S'agissant plus précisément des articles 7, 8 et 9 du projet de loi qui lui est soumis, ne connaissant pas précisément les volumes et typologies de données recueillies, notamment dans le cadre des dispositions relatives aux URL, l'Arcep s'interroge sur l'impact des dispositifs prévus sur le bon fonctionnement des réseaux et sur leur sécurité.
L'Autorité s'interroge par ailleurs sur l'impact de ces dispositifs sur la confiance des utilisateurs finals dans leur fournisseur d'accès à internet ou leurs fournisseurs de services numériques - en fonction par exemple de la nature et du volume des données concernées - et a fortiori sur les éventuels impacts sur les modèles d'affaires de ces acteurs qui pourraient en découler.
En outre, il est important à la fois pour des questions de non-discrimination et d'efficacité, d'imposer les mêmes obligations à l'ensemble des opérateurs qui entrent désormais dans le champ du nouveau code européen des communications électroniques, en cours de transposition en droit national, et notamment aux fournisseurs de services de communications interpersonnelles non fondés sur la numérotation.

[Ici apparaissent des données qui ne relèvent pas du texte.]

(** The same with a residual that is [1] whatever the coefficients:
    the loop cannot converge. *)
Definition stuck_env : NewtonEnv (list float) unit :=
  mkNewtonEnv (list float) unit
    (fun s => Z.of_nat (length s))
    (fun s _ => s)
    (fun y _ => y)
    (fun s => (tt, map (fun _ => 1%float) s))
    (fun _ rhs => Some rhs).

(** And one whose linear solver reports failure. *)
Definition singular_env : NewtonEnv (list float) unit :=
  mkNewtonEnv (list float) unit
    (fun s => Z.of_nat (length s))
    (fun s _ => s)
    (fun y _ => y)
    (fun s => (tt, map (fun c => (c - 1)%float) s))
    (fun _ _ => None).

(* ================================================================= *)
(** ** The finite element space of hermes1d

    [main.cpp] builds a [Space], enumerates its degrees of freedom
    ([assign_dofs]), copies coefficients between the elements and a
    vector ([solution_to_vector], [vector_to_solution]) and asks for a
    reference space ([construct_refined_space]).  The file of the
    library that defines them is not among the sources; the
    definitions of this part follow the design document instead. *)

(** Modelled from the spec: the boundary-condition configuration
    (section 6; the library file is missing).  At an end point of the
    domain, for one equation: Dirichlet with its value, or natural. *)
Inductive BC : Type :=
| Dirichlet (val : float)
| Natural.

(** Modelled from the spec: a local coefficient of an element
    (section 3; the library file is missing).  Its value, and its
    index in the global numbering, [None] while it is constrained by a
    Dirichlet condition (it is then no unknown, and keeps a fixed
    value). *)
Record LocalCoeff : Type := mkLocalCoeff {
  lc_dof : option nat;
  lc_val : float
}.

(** Modelled from the spec: the class [Element] (section 3).  The end
    points of the interval, the polynomial degree [p], and for each
    equation the local coefficient vector of length [p + 1]. *)
Record ElemData : Type := mkElemData {
  e_x1 : float;
  e_x2 : float;
  e_p : nat;
  e_coeffs : list (list LocalCoeff)
}.

(** Modelled from the spec: the hierarchy of elements (section 3).
    An element is active, or it was split and owns its two sons for
    good. *)
Inductive Element : Type :=
| Active (e : ElemData)
| Inactive (e : ElemData) (son0 son1 : Element).

(** Modelled from the spec: the class [Space] (section 3).  The
    elements of the base mesh from left to right, the number of
    equations, the boundary conditions at the two end points for each
    equation, and the number of degrees of freedom of the last
    enumeration. *)
Record Space : Type := mkSpace {
  elems : list Element;
  n_eq : nat;
  bc_left : list BC;
  bc_right : list BC;
  n_dof : nat
}.

(** The active elements below an element, and of a space, from left
    to right. *)
Fixpoint active_below (t : Element) : list ElemData :=
  match t with
  | Active e => [e]
  | Inactive _ son0 son1 => active_below son0 ++ active_below son1
  end.

Definition active_elements (s : Space) : list ElemData :=
  flat_map active_below (elems s).

Definition get_n_active_elem (s : Space) : nat := length (active_elements s).
Definition get_num_dofs (s : Space) : nat := n_dof s.

(** The local coefficients in the order of the walks below: active
    elements from left to right, equation by equation, local index by
    local index. *)
Definition local_coeffs_of (e : ElemData) : list LocalCoeff :=
  concat (e_coeffs e).

Definition local_coeffs (s : Space) : list LocalCoeff :=
  flat_map local_coeffs_of (active_elements s).

(** A walk over the active elements from left to right that carries a
    value [a] along and may change each element. *)
Section Walk.
Context {A : Type}.
Variable f : A -> ElemData -> A * ElemData.

Fixpoint walk_element (a : A) (t : Element) : A * Element :=
  match t with
  | Active e => let '(a', e') := f a e in (a', Active e')
  | Inactive e son0 son1 =>
      let '(a0, son0') := walk_element a son0 in
      let '(a1, son1') := walk_element a0 son1 in
      (a1, Inactive e son0' son1')
  end.

Fixpoint walk_elements (a : A) (ts : list Element) : A * list Element :=
  match ts with
  | [] => (a, [])
  | t :: ts' =>
      let '(a0, t') := walk_element a t in
      let '(a1, ts'') := walk_elements a0 ts' in
      (a1, t' :: ts'')
  end.

(** The same walk over a list of active elements. *)
Fixpoint walk_active (a : A) (es : list ElemData) : A * list ElemData :=
  match es with
  | [] => (a, [])
  | e :: es' =>
      let '(a0, e') := f a e in
      let '(a1, es'') := walk_active a0 es' in
      (a1, e' :: es'')
  end.

End Walk.

(** The Dirichlet value of the equation at the head of a list of
    boundary conditions, if it has one. *)
Definition dirichlet_head (bcs : list BC) : option float :=
  match bcs with
  | Dirichlet v :: _ => Some v
  | _ => None
  end.

(** Local coefficient 0 belongs to the left end point of the element,
    local coefficient 1 to its right end point, the others to its
    interior: [fl] and [fr] are the values fixed at the two ends. *)
Definition fixed_value (fl fr : option float) (j : nat) : option float :=
  match j with
  | 0 => fl
  | 1 => fr
  | _ => None
  end.

(** Enumeration of one local coefficient vector from local index [j]
    on, [n] being the next free global index: a constrained
    coefficient is skipped and fixed to its value, a free one gets
    the next index. *)
Fixpoint assign_row (fl fr : option float) (j n : nat)
    (row : list LocalCoeff) : nat * list LocalCoeff :=
  match row with
  | [] => (n, [])
  | lc :: row' =>
      match fixed_value fl fr j with
      | Some v =>
          let '(n', r) := assign_row fl fr (S j) n row' in
          (n', mkLocalCoeff None v :: r)
      | None =>
          let '(n', r) := assign_row fl fr (S j) (S n) row' in
          (n', mkLocalCoeff (Some n) (lc_val lc) :: r)
      end
  end.

(** Equation by equation: [bl] and [br] list the boundary conditions
    that apply to this element, from the current equation on. *)
Fixpoint assign_rows (bl br : list BC) (n : nat)
    (rows : list (list LocalCoeff)) : nat * list (list LocalCoeff) :=
  match rows with
  | [] => (n, [])
  | row :: rows' =>
      let '(n0, row') :=
        assign_row (dirichlet_head bl) (dirichlet_head br) 0 n row in
      let '(n1, rows'') := assign_rows (tail bl) (tail br) n0 rows' in
      (n1, row' :: rows'')
  end.

(** One active element: [i] counts the active elements walked so far.
    The left boundary conditions apply to the first active element,
    the right ones to the last. *)
Definition assign_element (bl br : list BC) (n_active : nat)
    (a : nat * nat) (e : ElemData) : (nat * nat) * ElemData :=
  let '(i, n) := a in
  let '(n', rows) :=
    assign_rows (if (i =? 0)%nat then bl else [])
                (if (S i =? n_active)%nat then br else [])
                n (e_coeffs e) in
  ((S i, n'), mkElemData (e_x1 e) (e_x2 e) (e_p e) rows).

(** Modelled from the spec: [Space::assign_dofs()] (section 4.1; the
    library file is missing).  It "walks active Elements left to right
    in domain order, assigns each free local coefficient a unique
    increasing global index, skips/fixes coefficients constrained by a
    Dirichlet boundary condition at a domain endpoint, returns total
    free dof count".  The count returned is [n_dof] of the result. *)
Definition assign_dofs (s : Space) : Space :=
  let '((_, n), ts) :=
    walk_elements
      (assign_element (bc_left s) (bc_right s) (get_n_active_elem s))
      (0, 0) (elems s) in
  mkSpace ts (n_eq s) (bc_left s) (bc_right s) n.

(** Copy of one entry of the coefficient vector into a local
    coefficient (an index past the end of the vector reads nothing). *)
Definition load (y : list float) (lc : LocalCoeff) : LocalCoeff :=
  match lc_dof lc with
  | Some k => mkLocalCoeff (Some k) (default (lc_val lc) (y !! k))
  | None => lc
  end.

Fixpoint map_active (f : ElemData -> ElemData) (t : Element) : Element :=
  match t with
  | Active e => Active (f e)
  | Inactive e son0 son1 =>
      Inactive e (map_active f son0) (map_active f son1)
  end.

Definition load_element (y : list float) (e : ElemData) : ElemData :=
  mkElemData (e_x1 e) (e_x2 e) (e_p e) (map (map (load y)) (e_coeffs e)).

(** Modelled from the spec: [vector_to_solution(y, space)] (section 3,
    "Coefficient vector"; the library file is missing).  The vector is
    "index-aligned with the global dof numbering" and is "copied back
    into Element-local storage". *)
Definition vector_to_solution (y : list float) (s : Space) : Space :=
  mkSpace (map (map_active (load_element y)) (elems s))
    (n_eq s) (bc_left s) (bc_right s) (n_dof s).

(** Copy of a local coefficient into the coefficient vector (an index
    past the end of the vector writes nothing). *)
Definition store (y : list float) (lc : LocalCoeff) : list float :=
  match lc_dof lc with
  | Some k => <[k := lc_val lc]> y
  | None => y
  end.

(** Modelled from the spec: [solution_to_vector(space, y)] (section 3,
    "Coefficient vector"; the library file is missing).  The vector is
    "extracted from" the element-local storage; [y] is the array the
    caller allocated. *)
Definition solution_to_vector (s : Space) (y : list float) : list float :=
  fold_left store (local_coeffs s) y.

(** Modelled from the spec: the reference-refinement policy (section
    4.1; the library file is missing): split, raise the degree, or
    both; [ref_incr] is the increment of the degree. *)
Inductive RefKind : Type :=
| REF_H
| REF_P
| REF_HP.

Record RefPolicy : Type := mkRefPolicy {
  ref_kind : RefKind;
  ref_incr : nat
}.

(** Coefficient storage of a new element: [neq] vectors of [p + 1]
    zeros, not enumerated yet. *)
Definition new_coeffs (neq p : nat) : list (list LocalCoeff) :=
  replicate neq (replicate (S p) (mkLocalCoeff None 0%float)).

Definition midpoint (a b : float) : float := ((a + b) / 2)%float.

Definition refine_element (pol : RefPolicy) (neq : nat) (e : ElemData)
    : Element :=
  let mid := midpoint (e_x1 e) (e_x2 e) in
  let q := (e_p e + ref_incr pol)%nat in
  match ref_kind pol with
  | REF_P => Active (mkElemData (e_x1 e) (e_x2 e) q (new_coeffs neq q))
  | REF_H =>
      Inactive e
        (Active (mkElemData (e_x1 e) mid (e_p e) (new_coeffs neq (e_p e))))
        (Active (mkElemData mid (e_x2 e) (e_p e) (new_coeffs neq (e_p e))))
  | REF_HP =>
      Inactive e
        (Active (mkElemData (e_x1 e) mid q (new_coeffs neq q)))
        (Active (mkElemData mid (e_x2 e) q (new_coeffs neq q)))
  end.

Par ailleurs, si les textes prévoient l'indemnisation des opérateurs pour les surcoûts spécifiques exposés pour répondre à ces différentes demandes, ceux-ci rencontrent parfois avec certaines autorités administratives des difficultés dans le paiement des sommes correspondantes. A cet égard, l'Arcep invite le Gouvernement à veiller à l'indemnisation rapide et homogène des surcoûts exposés par les opérateurs.
Enfin, s'agissant du nouveau dispositif à l'article L. 33-3-1 du CPCE destiné à rendre inopérant l'équipement radioélectrique d'un aéronef circulant sans personne à bord, il convient de s'assurer que la mesure mise en œuvre n'ait pas d'effets sur les réseaux mobiles déployés aux alentours. En tout état de cause, ces brouillages doivent être circonscrits au strict nécessaire et faire l'objet, dans les meilleurs délais, d'une information systématique des opérateurs concernés, et plus généralement d'éventuels titulaires d'autorisations qui peuvent être impactés par une action de brouillage.
Le présent avis sera transmis au directeur des libertés publiques et des affaires juridiques du ministère de l'intérieur et sera publié au Journal officiel de la République française.